In Cold Blood
7/10
‘Capote’ avoids the standard pitfalls of the Hollywood biopic by concentrating on a particular aspect of the famous writer’s life rather than trying to turn his whole life into a story. Moreover, it is unconventional in that it deals with its protagonist’s hypocasy and egomania as much as his celebrated brilliance as a writer. ‘Ray’ this is not. The film opens with the discovery of a quadruple homocide in small-town Kansas, and Truman Capote – the darling of the literary set – is revelling in the success of the popular film adaption of his novella Breakfast at Tiffany’s. Shown surrounded by fawning sycophants, the camp and eccentric Capote is drawn to the Kansas murder story by a desire to invent a new kind of book – the non-fiction novel. Accompanied by his assistant Harper Lee (who would soon garner her own success with the classic To Kill a Mockingbird), he goes on a journalistic investigation of the murder, later befriending the detective on the case. At first he struggles to win the trust of the Kansas locals – his flamboyant, fey manner an obstacle to winning their confidence. But he soon gains access to the killers themselves, two drifters who are arrested in Las Vegas and put on death row. Befriending the intelligent but deeply troubled Perry Smith, he starts buidling a sympathetic portrait of the accused that would form, controversially, the premise to one of the great works of non-fiction, ‘In Cold Blood’.
However, Capote becomes torn between his blossoming and ambiguous relationship with Perry – a half-cherokee outsider with chronic leg pains – and finishing the book.
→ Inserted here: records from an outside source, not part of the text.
(** A file is created only where [os.Stat] reported nothing. *)
Lemma copyFile_creates_absent source dest w f w' copied ev p :
  copyFile source dest w f = (Some (w', copied), ev) →
  OsCreate p ∈ ev →
  p = destinationPath dest f ∧ os_Stat w p = StatNotExist.
Proof.
  intros H Hin. unfold copyFile, ensureDir in H.
  destruct (decide (String.length (ContentHash f) < 2)) as [Hs|Hl].
  { simplify_eq. set_solver. }
  rewrite (sliceTo_ok (ContentHash f) 2) in H by lia.
  destruct (Open source _) as [sourceFile|err]; [|simplify_eq; set_solver].
  destruct (os_Stat w (destinationPath dest f)) eqn:Hst;
    [simplify_eq; set_solver| |simplify_eq; set_solver].
  repeat case_match; simplify_eq; set_solver.
Qed.

Lemma filter_length_elem {A} (P : A → Prop) `{!∀ x, Decision (P x)} (l : list A) x :
  x ∈ l → P x → 1 ≤ length (filter P l).
Proof.
  intros Hin Hx.
  assert (Hf : x ∈ filter P l) by (by apply list_elem_of_filter).
  destruct (filter P l); [by apply not_elem_of_nil in Hf|simpl; lia].
Qed.

Lemma copyFile_copied_creates source dest w f w' ev :
  copyFile source dest w f = (Some (w', true), ev) →
  1 ≤ length (filter isOsCreate ev).
Proof.
  intros H.
  copyFile_branches H;
    apply (filter_length_elem isOsCreate _ (OsCreate (destinationPath dest f)));
    try exact I; set_solver.
Qed.

Lemma copyLoop_count source dest files w n w' n' ev :
  copyLoop source dest files w n = (Some (w', n'), ev) →
  n ≤ n' ∧ n' ≤ n + length (filter isOsCreate ev).
Proof.
  revert w n ev. induction files as [|g rest IH]; intros w n ev H.
  { simpl in H. simplify_eq. simpl. lia. }
  apply copyLoop_cons_inv in H as (w1 & copied & ev0 & ev1 & Hg & Hl & ->).
  apply IH in Hl. rewrite filter_app, length_app.
  destruct copied; [|lia].
  apply copyFile_copied_creates in Hg. lia.
Qed.

Lemma copyFile_skips_existing source dest w f sourceFile :
  2 ≤ String.length (ContentHash f) →
  Open source (sourceFilePath f) = Ok sourceFile →
  os_Stat w (destinationPath dest f) = StatOk →
  copyFile source dest w f
  = (Some (w, false),
     [SourceOpen (sourceFilePath f); OsStat (destinationPath dest f);
      Printf "Skip (already exists): %s\n" [destinationPath dest f]]).
Proof.
  intros Hl Ho Hst. unfold copyFile.
  rewrite decide_False, sliceTo_ok by lia.
  unfold sourceFilePath in Ho. by rewrite Ho, Hst.
Qed.

(** C3, as the code has it: a record whose destination exists is passed
    over: nothing is written and the counter stays.  No run creates a file
    where [os.Stat] found something, and the count of a run is at most the
    number of files it created.  When the operating system removes nothing
    behind the program's back and the first run reported no error while
    creating a directory or a file, a second run over the same mapping, in
    whatever order, leaves the destination exactly as the first run left
    it, calls nothing that writes, and returns zero.  (A record whose
    creation failed in the first run is tried again by the second.) *)
Theorem C3_copyFiles_is_idempotent :
  ∀ (source : FS Handle) (destinationFolder : string)
    (fileMapping : gmap string File) (order1 order2 : list File)
    (w0 w1 : World) (n1 : nat) (ev1 : list Event),
    rangeOrder fileMapping order1 →
    rangeOrder fileMapping order2 →
    copyFiles source destinationFolder order1 w0 = (Some (w1, n1), ev1) →
    Forall (fun e => ¬ reportsCreationError e) ev1 →
    (∀ w f sourceFile,
       2 ≤ String.length (ContentHash f) →
       Open source (sourceFilePath f) = Ok sourceFile →
       os_Stat w (destinationPath destinationFolder f) = StatOk →
       copyFile source destinationFolder w f
       = (Some (w, false),
          [SourceOpen (sourceFilePath f);
           OsStat (destinationPath destinationFolder f);
           Printf "Skip (already exists): %s\n"
             [destinationPath destinationFolder f]]))
    ∧ (∀ w f w' copied ev p,
         copyFile source destinationFolder w f = (Some (w', copied), ev) →
         OsCreate p ∈ ev →
         p = destinationPath destinationFolder f ∧ os_Stat w p = StatNotExist)
    ∧ n1 ≤ length (filter isOsCreate ev1)
    ∧ ∃ ev2,
        copyFiles source destinationFolder order2 w1 = (Some (w1, 0), ev2)
        ∧ Forall (fun e => ¬ writesDestination e) ev2.
Proof.
  intros source dest fileMapping order1 order2 w0 w1 n1 ev1 Hr1 Hr2 Hrun HF.
  split; [intros; by eapply copyFile_skips_existing|].
  split; [intros; by eapply copyFile_creates_absent|].
  split; [by apply copyLoop_count in Hrun as [_ ?]|].
  apply copyLoop_noop. intros f Hin.
  eapply copyLoop_settles; [exact Hrun|exact HF|].
  unfold rangeOrder in *. rewrite Hr1, <- Hr2. exact Hin.
Qed.

End Idempotence.

(** ** The in-memory environment satisfies the laws; the scenarios *)

Lemma Mem_stat_present (w : Mem.World) (p : string) :
  os_Stat w p ≠ StatNotExist ↔ is_Some (w !! p).
Proof.
  simpl. destruct (w !! p); split; done.
Qed.

#[global] Instance Mem_os_laws : OSLaws Mem.World.
Proof.
  split.
  - intros w d p. rewrite !Mem_stat_present. intros Hp. simpl.
    destruct (w !! d) as [[?|]|]; simpl; try done;
      (destruct (decide (d = p)) as [->|Hne];
       [rewrite lookup_insert_eq; by eexists | by rewrite lookup_insert_ne]).
  - intros w q p. rewrite !Mem_stat_present. intros Hp. simpl.
    destruct (w !! q) as [[?|]|]; simpl; try done;
      (destruct (decide (q = p)) as [->|Hne];
       [rewrite lookup_insert_eq; by eexists | by rewrite lookup_insert_ne]).
  - intros w q h p. rewrite !Mem_stat_present. intros Hp. simpl.
    destruct (decide (q = p)) as [->|Hne];
      [rewrite lookup_insert_eq; by eexists | by rewrite lookup_insert_ne].
  - intros w p w'. simpl. destruct (w !! p) as [[?|]|] eqn:E; intros H;
      simplify_eq; apply Mem_stat_present; rewrite lookup_insert_eq; by eexists.
Qed.

(** Scenarios 1 to 4 and 6 of the specification. *)
Example scenario_build_resolve_copy :
  (buildFileMapping (RT := Mem.runtime false) Mem.archive "files.xml").1
  = Ok {["1" := mkFile "1" Mem.hash1 "ab.txt" ""]}
  ∧ (processActivitiesFolder (RT := Mem.runtime false) Mem.archive "activities"
       {["1" := mkFile "1" Mem.hash1 "ab.txt" ""]}).1
    = ({["1" := Mem.record1]}, None)
  ∧ copyFiles (RT := Mem.runtime false) Mem.archive "/out" [Mem.record1] ∅
    = (Some (Mem.afterFirstRun, 1), Mem.firstRunEvents)
  ∧ (copyFiles (RT := Mem.runtime false) Mem.archive "/out" [Mem.record1]
       Mem.afterFirstRun).1
    = Some (Mem.afterFirstRun, 0)
  ∧ (copyFiles (RT := Mem.runtime false) Mem.archive "/out"
       [mkFile "9" "x" "n.txt" ""; Mem.record1] ∅).1
    = Some (Mem.afterFirstRun, 1).
Proof. repeat split; vm_compute; reflexivity. Qed.

Lemma C3_witness :
  rangeOrder {["1" := Mem.record1]} [Mem.record1]
  ∧ copyFiles (RT := Mem.runtime false) Mem.archive "/out" [Mem.record1] ∅
    = (Some (Mem.afterFirstRun, 1), Mem.firstRunEvents)
  ∧ ∃ ev2,
      copyFiles (RT := Mem.runtime false) Mem.archive "/out" [Mem.record1]
        Mem.afterFirstRun
      = (Some (Mem.afterFirstRun, 0), ev2)
      ∧ Forall (fun e => ¬ writesDestination e) ev2.
Proof.
  assert (Hr : rangeOrder {["1" := Mem.record1]} [Mem.record1]).
  { unfold rangeOrder. rewrite map_to_list_singleton. reflexivity. }
  assert (Hrun : copyFiles (RT := Mem.runtime false) Mem.archive "/out"
                   [Mem.record1] ∅
                 = (Some (Mem.afterFirstRun, 1), Mem.firstRunEvents))
    by (vm_compute; reflexivity).
  assert (HF : Forall (fun e => ¬ reportsCreationError e) Mem.firstRunEvents).
  { apply (bool_decide_unpack _). vm_compute. exact I. }
  split; [exact Hr|]. split; [exact Hrun|].
  exact (proj2 (proj2 (proj2
    (C3_copyFiles_is_idempotent (RT := Mem.runtime false) Mem.archive "/out"
       {["1" := Mem.record1]} [Mem.record1] [Mem.record1] ∅
       Mem.afterFirstRun 1 Mem.firstRunEvents Hr Hr Hrun HF)))).
Defined.

Lemma C5_witness :
  String.length (ContentHash (mkFile "9" "x" "n.txt" "")) < 2
  ∧ copyFile (RT := Mem.runtime false) Mem.archive "/out"
      (∅ : Mem.World) (mkFile "9" "x" "n.txt" "")
    = (Some (∅, false),
       [Printf "Warning: Invalid ContentHash for file ID %s\n" ["9"]]).
Proof.
  assert (Hs : String.length (ContentHash (mkFile "9" "x" "n.txt" "")) < 2)
    by (simpl; lia).
  split; [exact Hs|].
  exact (proj1 (C5_short_hash_is_skipped_without_effect
                  (RT := Mem.runtime false) Mem.archive "/out"
                  (∅ : Mem.World) (mkFile "9" "x" "n.txt" "") Hs)).
Defined.

Lemma C9_witness :
  copyFile (RT := Mem.runtime false) Mem.archive "/out" (∅ : Mem.World) Mem.record1
  = (Some (Mem.afterFirstRun, true), Mem.firstRunEvents)
  ∧ destinationPath (RT := Mem.runtime false) "/out" Mem.record1
    = filepath_Join (Runtime := Mem.runtime false) ["/out"; "MyFolder"; "ab.txt"]
  ∧ filepath_Join (Runtime := Mem.runtime false) ["/out"; "MyFolder"; "ab.txt"]
    = "/out/MyFolder/ab.txt".
Proof.
  assert (Hc : copyFile (RT := Mem.runtime false) Mem.archive "/out"
                 (∅ : Mem.World) Mem.record1
               = (Some (Mem.afterFirstRun, true), Mem.firstRunEvents))
    by (vm_compute; reflexivity).
  split; [exact Hc|].
  destruct (C9_paths_of_a_materialized_record (RT := Mem.runtime false)
              Mem.archive "/out" ∅ Mem.afterFirstRun Mem.record1
              Mem.firstRunEvents Hc)
    as (sourceFile & dirEvents & w1 & w2 & _ & _ & _ & _ & _ & Hd).
  split; [exact Hd | reflexivity].
Defined.

Lemma Flaky_stat_present (w : Flaky.World) (p : string) :
  os_Stat w p ≠ StatNotExist ↔ is_Some (w.1 !! p).
Proof. destruct w as [m bad]. simpl. destruct (m !! p); split; done. Qed.

(** The operating system with passing failures removes nothing either. *)
#[global] Instance Flaky_os_laws : OSLaws Flaky.World.
Proof.
  split.
  - intros [m bad] d p. rewrite !Flaky_stat_present. intros Hp. simpl in *.
    destruct (m !! d) as [[?|]|]; simpl; try done;
      (destruct (decide (d = p)) as [->|Hne];
       [rewrite lookup_insert_eq; by eexists | by rewrite lookup_insert_ne]).
  - intros [m bad] q p. rewrite !Flaky_stat_present. intros Hp. simpl in *.
    destruct (decide (q ∈ bad)); simpl; [done|].
    destruct (m !! q) as [[?|]|]; simpl; try done;
      (destruct (decide (q = p)) as [->|Hne];
       [rewrite lookup_insert_eq; by eexists | by rewrite lookup_insert_ne]).
  - intros [m bad] q h p. rewrite !Flaky_stat_present. intros Hp. simpl in *.
    destruct (decide (q = p)) as [->|Hne];
      [rewrite lookup_insert_eq; by eexists | by rewrite lookup_insert_ne].
  - intros [m bad] p w'. simpl.
    destruct (decide (p ∈ bad)); simpl; [done|].
    destruct (m !! p) as [[?|]|] eqn:E; simpl; intros H; simplify_eq;
      apply Flaky_stat_present; simpl; rewrite lookup_insert_eq; by eexists.
Qed.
Capote leads Perry to believe that the book is not only going to tell his side of the story but that he is helping him win an appeal against his death sentance. But does Capote want Perry to survive? Capote has a breakdown as the killers’ execution is postponed and starts to ruthlessly block Perry’s attempts to contact him from jail. Without Perry’s execution Captote has no ending for his book, and its publication is delayed for five years. When it is finally published, after the execution, ‘In Cold Blood’ becomes a major critical and commercial success, but at what cost? As we are told, Capote dies of alcahol-related illness and never completes another book. Was he riddled by guilt for the way he exploited Perry?
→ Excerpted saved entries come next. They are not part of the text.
(** * GeoPackage binary / WKB decoder of [provider/gpkg/gpkgFormat.go]

    A shallow embedding of the decoder and the properties of its
    specification.

    Conventions of the embedding.
    - A Go [[]byte] is a [buf]: the bytes in view, [len(s)] of them, and the
      bytes of the backing array that follow them up to the capacity.  An
      index expression [s[i]] is checked against the length and a slice
      expression [s[lo:hi]] against the capacity, as the Go run time does, so
      a slice expression can bring bytes past the length into view; both
      panic when out of range.  The scalar decoders only measure and index
      their window, so they are given its view, a [list byte].  The slices the
      decoder makes itself ([make]) are never resliced; they are lists.
    - [make] always succeeds: memory is not bounded in the model.
    - [uint8], [uint16], [uint32] and [int32] values are integers of [Z] with
      the wrap-around of each operation written out.  Go's [int] holds cursor
      positions and sizes, which never leave the range of a slice capacity; it
      is [Z] as well.
    - A [float64] is its IEEE-754 bit pattern: the decoder only moves bit
      patterns around ([math.Float64frombits]) and never computes with them.
    - logrus calls are recorded as events.  [log.Fatal] logs and then ends
      the process ([os.Exit(1)]): the computation stops with [Exit].  A Go
      run-time panic stops it with [Panic]. *)

From Stdlib Require Import Strings.String Strings.Byte.
From Stdlib Require Import ZArith List Lia Bool.
Import ListNotations.

Open Scope Z_scope.

(** ** Log events *)

Inductive level := Debug | Info | Warn | Error | Fatal.

(** One constructor per format string of the source, with its arguments. *)
Inductive message :=
| NeedUint32Bytes (received : Z)      (* "Need 4 bytes to convert to uint32, received %v" *)
| InvalidByteOrderFlag (flag : Z)     (* "Invalid byte order flag leading WKBGeometry: %v" *)
| NeedFloat64Bytes (received : Z)     (* "bytesToFloat64(): Need 8 bytes, received %v" *)
| PointNeedBytes (received : Z)       (* "WKBPoint.Init(): Need 16 bytes, received %v" *)
| RingNeedBytes (received : Z)        (* "WKBLinearRing.Init(): Need at least 4 bytes, received %v" *)
| ExpectedPolygonFlag (want got : Z)  (* "Expected WKBPolygon type flag %v, got %v" *)
| UnimplementedGeomType (code : Z)    (* "newWKBGeometry: Unimplemented or invalid geomType: %v" *)
| NilGeometry (code : Z)              (* "newWKBGeometry() returned nil for geomType %v" *)
| ReadingGeometries (len : Z)         (* "Reading WKBGeometries from data of length " *)
| ConsumedMismatch (consumed len : Z) (* "Bytes consumed from reading geometry (%v) doesn't match data length (%v)" *)
| ExpectingInt32Bytes (received : Z)  (* "Expecting 4 bytes, got %v" *)
| SrsIdLooksInvalid (srs order : Z)   (* "The decoded srs_id (%v) looks invalid decoded with byteOrder %v" *)
| SrsIdTryingAgain (order : Z)        (* "Trying again with byteOrder %v" *)
| SrsIdStillInvalid (srs : Z)         (* "Still looks invalid (%v), setting it to 0" *)
| SrsIdLooksValid (srs : Z)           (* "Looks valid (%v) with this encoding, but not the encoding detected." *)
| InvalidEnvelopeType (etype : Z)     (* "Invalid envelope type: %v" *)
| HeaderSizes (hsize blob : Z)        (* "GeoPackageBinaryHeader.Init() header size: %v, geom blob size: %v" *)
| NotInitialized (caller : string)    (* "%v: GeoPackageBinaryHeader not initialized" *)
| FlagsNotReady.                      (* "GeoPackageBinaryHeader.flags must be ready before calling this function" *)

Definition event : Type := level * message.

(** ** The decoder monad: a log writer that can stop *)

Inductive stop :=
| Exit        (* log.Fatal *)
| Panic       (* index or slice bounds out of range *)
| OutOfFuel.  (* the fuel of a loop of the model ran out; see [readGeometries_total] *)

Inductive res (A : Type) :=
| Ret (a : A)
| Stop (s : stop).
Arguments Ret {A} a.
Arguments Stop {A} s.

Definition M (A : Type) : Type := list event * res A.

Definition ret {A} (a : A) : M A := ([], Ret a).

Definition bind {A B} (m : M A) (k : A -> M B) : M B :=
  match m with
  | (l, Ret a) => let (l', r) := k a in (l ++ l', r)
  | (l, Stop s) => (l, Stop s)
  end.

Declare Scope go_scope.
Delimit Scope go_scope with go.
Notation "x <- m ;; k" := (bind m (fun x => k))
  (at level 61, m at next level, right associativity) : go_scope.
Notation "' p <- m ;; k" := (bind m (fun x => let p := x in k))
  (at level 61, p pattern, m at next level, right associativity) : go_scope.
Notation "m ;;; k" := (bind m (fun _ => k))
  (at level 61, right associativity) : go_scope.
Open Scope go_scope.

Definition logAt (l : level) (m : message) : M unit := ([(l, m)], Ret tt).
Definition log_Fatal {A} (m : message) : M A := ([(Fatal, m)], Stop Exit).
Definition panic {A} : M A := ([], Stop Panic).

(** What a computation logged, and what it returned if it did. *)
Definition logged {A} (m : M A) : list event := fst m.
Definition returned {A} (m : M A) : option A :=
  match snd m with Ret a => Some a | Stop _ => None end.

(** ** Bytes and slices *)

Definition b2z (b : byte) : Z := Z.of_N (Byte.to_N b).

Definition len {A} (s : list A) : Z := Z.of_nat (length s).

(** [s[i]] *)
Definition index {A} (s : list A) (i : Z) : M A :=
  if (0 <=? i) && (i <? len s)
  then match nth_error s (Z.to_nat i) with Some a => ret a | None => panic end
  else panic.

(** A [[]byte]: [view] holds the [len(s)] bytes in view and [spare] the
    bytes of the backing array between the length and the capacity. *)
Record buf := Buf { view : list byte; spare : list byte }.

Coercion view : buf >-> list.

(** [cap(s)], and the backing array from the start of the slice on. *)
Definition cap (s : buf) : Z := len (view s) + len (spare s).
Definition array (s : buf) : list byte := view s ++ spare s.

(** [s[lo:hi]], with [0 <= lo <= hi <= cap(s)] *)
Definition slice (s : buf) (lo hi : Z) : M buf :=
  if (0 <=? lo) && (lo <=? hi) && (hi <=? cap s)
  then ret (Buf (firstn (Z.to_nat (hi - lo)) (skipn (Z.to_nat lo) (array s)))
                (skipn (Z.to_nat hi) (array s)))
  else panic.

(** [s[lo:]], which is [s[lo:len(s)]] *)
Definition slice_from (s : buf) (lo : Z) : M buf :=
  slice s lo (len s).

(** Conversions to a fixed width. *)
Definition to_uint16 (z : Z) : Z := z mod 2 ^ 16.
Definition to_uint32 (z : Z) : Z := z mod 2 ^ 32.
Definition to_uint64 (z : Z) : Z := z mod 2 ^ 64.
Definition to_int32 (z : Z) : Z := (z + 2 ^ 31) mod 2 ^ 32 - 2 ^ 31.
Philip Seymour Hoffman’s performance is genuinely fantastic – able to communicate both Capote’s literary sensibility, his charisma, and his treachery. After you get used to the nuances of Capote’s eccentricities, Hoffman’s performance seems less of an impressive impersonation but naturalistic in its detail. The disappointment for me is in the casting of Perry Smith and Richard Hickock – in particular the former – who seems incapable of murdering four people and pales in comparison to the grittily evocative descriptions in Capote’s book. Visually, it’s a chilly film of gloomy greens and steely blues that contrast starkly against Hoffman’s florid Capote. This perhaps adds to the feeling that the film relies to heavily on this central performance – for it is this that persists in the mind afterwards – leaving the viewer feeling a little cold. Neverthess, well worth viewing!